Astro’s 2Q22 core earnings of RM108.4m (QoQ: -29%, YoY: -7.4%) brought 1H22 sum to RM261.1m (YoY: +11.2%) at 45.3%/43.3% of ours/consensus full year forecast. We deem the results within expectations as the higher content cost and weaker adex should reverse in 2H. Maintain BUY with an unchanged DCF based TP of RM1.41 (WACC: 7.7%, TG: 0%). We like Astro for its improving long term prospects on the back of (i) the strengthening of its position in the OTT market as the leading aggregator of streaming services; (ii) its growing home shopping segment; (iii) its penetration to the underserved millennial market through the launching of sooka; and (iv) its ongoing efforts to improve its products and user experience. Besides that, Astro dividend yields generously at 7.1%.
Within expectation. 2Q22 core PATAMI of RM108.4m (QoQ: -29%, YoY: -7.4%), brought 1H22 sum to RM261.1m (YoY: +11.2%), accounting for 45.3% of our and 43.3% of consensus full year forecasts. We deem the results within expectations as the higher content cost and weaker adex should reverse in 2H. 1H22 core PATAMI was arrived at after adjusting for forex loss (RM32.8m) and gain of disposal of unit trust (RM0.1m).
Dividends. Declared second interim dividend of 1.5 sen/share (2Q21: 1.5 sen/share) (ex-date: 5 Oct 2021). YTD DPS amounted to 3 sen (1H21: 2.5 sen).
QoQ. Revenue came in flat at -0.1% contributed by an increase in TV (+2.1%) but offset by the decline in radio (-23.6%) and home shopping (-8.6%). TV segment increase was mainly due to an increase in content sales. The decline in the radio segment (radix) is due to the lockdown impact which resulted in (1) lower road traffic; and (2) weaker consumer sentiment. Home shopping segment decline was due to supply chain disruption as well as the inability to deliver to areas under EMCO (which resulted in orders cancellation and postponement of delivery). Despite registering flat revenue, core PATAMI declined by -29% mainly due to the higher content cost from major sporting events (Olympics, Paralympics, EURO 2020).
YoY & YTD. Revenue declined by -2.8% YoY and -1% YTD mainly due to the decline in home shopping (YoY: -27.2%, YTD: -8.1%) partially offset by increase in radio (YoY: +21.1%, YTD: +17.6%).
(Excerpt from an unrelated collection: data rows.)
(** * node-fastbill: the Customer resource client (src/lib/customer.js)

    A shallow embedding of the four methods of [class Customer]
    ([get], [create], [update], [remove]) and of the JavaScript
    machinery they run on: values and truthiness, a store of mutable
    objects addressed by reference, exceptions, the promise every
    method returns, and the Transport ([this.$request]) the methods
    hand their request descriptor and their [onResult] callback to. *)

From Stdlib Require Import Floats.SpecFloat.
From stdpp Require Import gmap strings list fin_maps.

Open Scope string_scope.

(** ** Values and the store *)

Definition loc := positive.

(** JavaScript values.  Numbers are IEEE doubles ([spec_float] has the
    two zeros, the infinities and NaN); objects are references into the
    store, so that two holders of one reference see each other's writes.
    The values are data: no value is callable (hence none is a thenable). *)
Inductive value :=
| VUndefined
| VNull
| VBool (b : bool)
| VNumber (x : spec_float)
| VString (s : string)
| VRef (l : loc).

(** What an object was built as: an object literal or [JSON] mapping,
    an array, or an [Error]. *)
Inductive class := Plain | Array | ErrorObject.

(** An object of the store: what it was built as, its own data
    properties, whether it is extensible ([Object.preventExtensions],
    [Object.seal] and [Object.freeze] make it not), and the keys an
    assignment to it is refused for (a property that is not writable, as
    [Object.freeze] and [Object.defineProperty] make them). *)
Record object := MakeObject {
  o_class : class;
  o_props : gmap string value;
  o_extensible : bool;
  o_readonly : gset string
}.

(** An ordinary object, as an object literal and [JSON.parse] build
    them: extensible, every property writable. *)
Definition Object (c : class) (ps : gmap string value) : object :=
  MakeObject c ps true ∅.

(** [Object.freeze] of an ordinary mapping: not extensible, no property
    writable. *)
Definition frozen (ps : gmap string value) : object :=
  MakeObject Plain ps false (dom ps).

(** [Object.preventExtensions] of an ordinary mapping: the properties
    it has stay writable, none can be added. *)
Definition inextensible (ps : gmap string value) : object :=
  MakeObject Plain ps false ∅.

(** Whether [o.key = x] goes through: the key is not refused, and it is
    a property of [o] already or [o] can take a new one. *)
Definition assignable (o : object) (key : string) : bool :=
  if decide (key ∈ o_readonly o) then false
  else match o_props o !! key with
       | Some _ => true
       | None => o_extensible o
       end.

(** [o] after [o.key = x] went through. *)
Definition assign (o : object) (key : string) (x : value) : object :=
  MakeObject (o_class o) (<[key := x]> (o_props o)) (o_extensible o) (o_readonly o).

Abbreviation store := (gmap loc object).

(** Modelled from the spec: [./utils/errors] is not part of the sources.
    What a method throws and what a promise is rejected with: the
    TypeError-kind error of the type check, the language's own
    [TypeError], "InvalidRequestError{message, detail: <transport
    error>}" holding the two fields of the literal it is built from, and
    whatever Transport throws. *)
Inductive error :=
| FastbillTypeError
| TypeError
| FastbillInvalidRequestError (message : string) (detail : value)
| Thrown (v : value).

(** The TypeError-kind errors: the type check's and the language's own
    (a property access on [null] or [undefined]). *)
Definition TypeError_kind (e : error) : bool :=
  match e with FastbillTypeError | TypeError => true | _ => false end.

(** ** The promise and the request log *)

Inductive settlement := Fulfilled (v : value) | Rejected (e : error).

Inductive promise := Pending | Settled (s : settlement).

(** [{service: ..., data: ...}]: the fields of the literal, in source order. *)
Definition descriptor := list (string * value).

Fixpoint field (d : descriptor) (key : string) : option value :=
  match d with
  | [] => None
  | (k, v) :: d' => if decide (k = key) then Some v else field d' key
  end.

(** The four [onResult] closures.  Each captures only the [resolve] and
    [reject] of its promise, so a closure is known by the method it
    belongs to. *)
Inductive callback := OnResultGet | OnResultCreate | OnResultUpdate | OnResultRemove.

(** One call of [this.$request]: the descriptor, the callback, and the
    store the descriptor's references point into at that moment. *)
Record sent := Sent { s_descriptor : descriptor; s_callback : callback; s_store : store }.

(** The state one method invocation runs in: the store, the promise the
    invocation returns, how many times that promise changed state, and
    the calls made to Transport. *)
Record world := World {
  w_store : store;
  w_promise : promise;
  w_settles : nat;
  w_sent : list sent
}.

(** ** Computations: state and exceptions *)

Inductive result (A : Type) := Val (a : A) | Exn (e : error).
Arguments Val {A} a.
Arguments Exn {A} e.

Definition M (A : Type) : Type := world -> result A * world.

Definition ret {A} (a : A) : M A := fun w => (Val a, w).

Definition throw {A} (e : error) : M A := fun w => (Exn e, w).

Definition bind {A B} (m : M A) (k : A -> M B) : M B :=
  fun w =>
    match m w with
    | (Val a, w') => k a w'
    | (Exn e, w') => (Exn e, w')
    end.

Notation "'let!' x ':=' m 'in' k" := (bind m (fun x => k))
  (at level 10, x name, m at level 100, k at level 200).

Notation "m ';;;' k" := (bind m (fun _ => k))
  (at level 100, k at level 200, right associativity).

(** ** The language operations the methods use *)

(** [if (v)], [v || w]: the falsy values are [undefined], [null],
    [false], [+0], [-0], [NaN] and the empty string. *)
Definition truthy (v : value) : bool :=
  match v with
  | VUndefined | VNull => false
  | VBool b => b
  | VNumber (S754_zero _) | VNumber S754_nan => false
  | VNumber _ => true
  | VString EmptyString => false
  | VString _ => true
  | VRef _ => true
  end.

(** An object literal: a new object at a reference nothing holds yet. *)
Definition alloc (o : object) : M value :=
  fun w =>
    let l := fresh (dom (w_store w)) in
    (Val (VRef l),
     World (<[l := o]> (w_store w)) (w_promise w) (w_settles w) (w_sent w)).

(** [v || {}] *)
Definition or_empty (v : value) : M value :=
  if truthy v then ret v else alloc (Object Plain ∅).

(** The value of [v.key] where the access does not throw: an own
    property of the object [v] refers to, [undefined] when there is none.
    Prototypes are left out: the keys this file reads are [filter],
    [limit], [offset] (from a plain mapping, after the type check) and
    [CUSTOMERS], [CUSTOMER_ID], which no built-in prototype defines. *)
Definition property (σ : store) (v : value) (key : string) : value :=
  match v with
  | VRef l =>
      match σ !! l with
      | Some o => default VUndefined (o_props o !! key)
      | None => VUndefined
      end
  | _ => VUndefined
  end.

(** [v.key]: on [null] and [undefined] the access throws. *)
Definition get_prop (v : value) (key : string) : M value :=
  fun w =>
    match v with
    | VUndefined | VNull => (Exn TypeError, w)
    | _ => (Val (property (w_store w) v key), w)
    end.

(** [v.key = x] under ['use strict']: writes into the object [v] refers
    to when the assignment goes through; throws when it does not (a
    frozen, sealed or otherwise inextensible object that lacks the key,
    a property that is not writable), and on [null], [undefined] and a
    primitive. *)
Definition set_prop (v : value) (key : string) (x : value) : M unit :=
  fun w =>
    match v with
    | VRef l =>
        match w_store w !! l with
        | Some o =>
            if assignable o key then
              (Val tt,
               World (<[l := assign o key x]> (w_store w))
                     (w_promise w) (w_settles w) (w_sent w))
            else (Exn TypeError, w)
        | None => (Exn TypeError, w)
        end
    | _ => (Exn TypeError, w)
    end.

(** Modelled from the spec: [./utils/type_handler] is not part of the
    sources.  [typeOf(value).mustBe(expectedKind)] "fails by throwing a
    TypeError-kind error if value's runtime kind does not match
    expectedKind"; the kinds the methods ask for are ["object"], which
    the spec reads as "a plain mapping", and ["number"]. *)
Definition class_name (c : class) : string :=
  match c with Plain => "object" | Array => "array" | ErrorObject => "error" end.

Definition runtime_kind (σ : store) (v : value) : string :=
  match v with
  | VUndefined => "undefined"
  | VNull => "null"
  | VBool _ => "boolean"
  | VNumber _ => "number"
  | VString _ => "string"
  | VRef l =>
      match σ !! l with
      | Some o => class_name (o_class o)
      | None => "undefined"
      end
  end.

Definition typeOf (v : value) : M string :=
  fun w => (Val (runtime_kind (w_store w) v), w).

Definition mustBe (actual expected : string) : M unit :=
  if decide (actual = expected) then ret tt else throw FastbillTypeError.

(** [resolve] and [reject] of a promise: the first call settles it,
    every later call does nothing. *)
Definition settle (s : settlement) : M unit :=
  fun w =>
    match w_promise w with
    | Pending => (Val tt, World (w_store w) (Settled s) (S (w_settles w)) (w_sent w))
    | Settled _ => (Val tt, w)
    end.

Definition resolve (v : value) : M unit := settle (Fulfilled v).

Definition reject (e : error) : M unit := settle (Rejected e).

(** [new Promise(executor)]: the executor runs at once, in a world with
    a pending promise; what it throws rejects the promise. *)
Definition new_Promise (executor : M unit) (σ : store) : world :=
  match executor (World σ Pending 0 []) with
  | (Val _, w) => w
  | (Exn e, w) => snd (reject e w)
  end.

(** ** The [onResult] callbacks *)

Definition get_onResult (err resultset : value) : M unit :=
  if truthy err then
    reject (FastbillInvalidRequestError "Invalid Request to Fastbill." err)
  else
    let! customers := get_prop resultset "CUSTOMERS" in
    resolve customers.

Definition create_onResult (err resultset : value) : M unit :=
  if truthy err then
    reject (FastbillInvalidRequestError "Invalid Request to Fastbill." err)
  else
    let! customer_id := get_prop resultset "CUSTOMER_ID" in
    resolve customer_id.

Definition update_onResult (err resultset : value) : M unit :=
  if truthy err then
    reject (FastbillInvalidRequestError "Invalid Request to Fastbill." err)
  else
    resolve (VBool true).

Definition remove_onResult (err resultset : value) : M unit :=
  if truthy err then
    reject (FastbillInvalidRequestError "Invalid Request to Fastbill." err)
  else
    resolve (VBool true).

Definition onResult (cb : callback) : value -> value -> M unit :=
  match cb with
  | OnResultGet => get_onResult
  | OnResultCreate => create_onResult
  | OnResultUpdate => update_onResult
  | OnResultRemove => remove_onResult
  end.

(** ** Transport *)

(** One invocation of the callback: [callback(err, resultset)]. *)
Record firing := Firing { f_err : value; f_resultset : value }.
The decline in home shopping segment was due to a higher base from SPLY (where consumers were panic buying and stocking up on essential items during MCO1.0). The increase in radio segment was mainly due to the low base effect from SPLY where advertisers were much more cautious in their ad spending during the first lockdown SPLY. Core PATAMI declined by -7.4% YoY as the higher content cost was balanced by the by lower merchandise cost and depreciation of PPE expenses. On a YTD basis, core PATAMI increased by +11.2% where the lower merchandise cost, finance cost and depreciation of PPE expenses more than offset the higher content cost during the period.
Outlook. The weaker earnings for Astro on a QoQ basis was within our expectations as it was hit by the lockdown impact (lower adex) as well as recording a higher content cost from major sporting events. For 2H22, we expect earnings to recover gradually aided by the reopening of the economy which will boost adex spending and recovery in commercial subscription revenue. Astro continues to expand its role as a streaming services aggregator through its partnership with TVBAnywhere+ which allows Astro Dynasty Pack customers free access to the streaming service starting 13 Sep 2021. As the competition in the streaming services space intensifies, Astro’s proposition as a one stop entertainment solution becomes appealing to consumers as consumers will be able to mix and match different entertainment options according to their preferences, at attractive prices.
Forecast. Unchanged. Maintain BUY with an unchanged DCF-based TP of RM1.41 (WACC: 7.7%, TG: 0%) As the Covid restriction eases and the economy gradually open, we should see an earnings recovery for Astro in 2H22. Other than that, the long term prospects of the company are also improving on the back of (i) the strengthening of its position in the OTT market as the leading aggregator of streaming services; (ii) its growing home shopping segment; (iii) its penetration to the underserved millennial market through the launching of sooka; and (iv) its ongoing efforts to improve its products and user experience. Besides that, Astro dividend yields generously at 7.1%.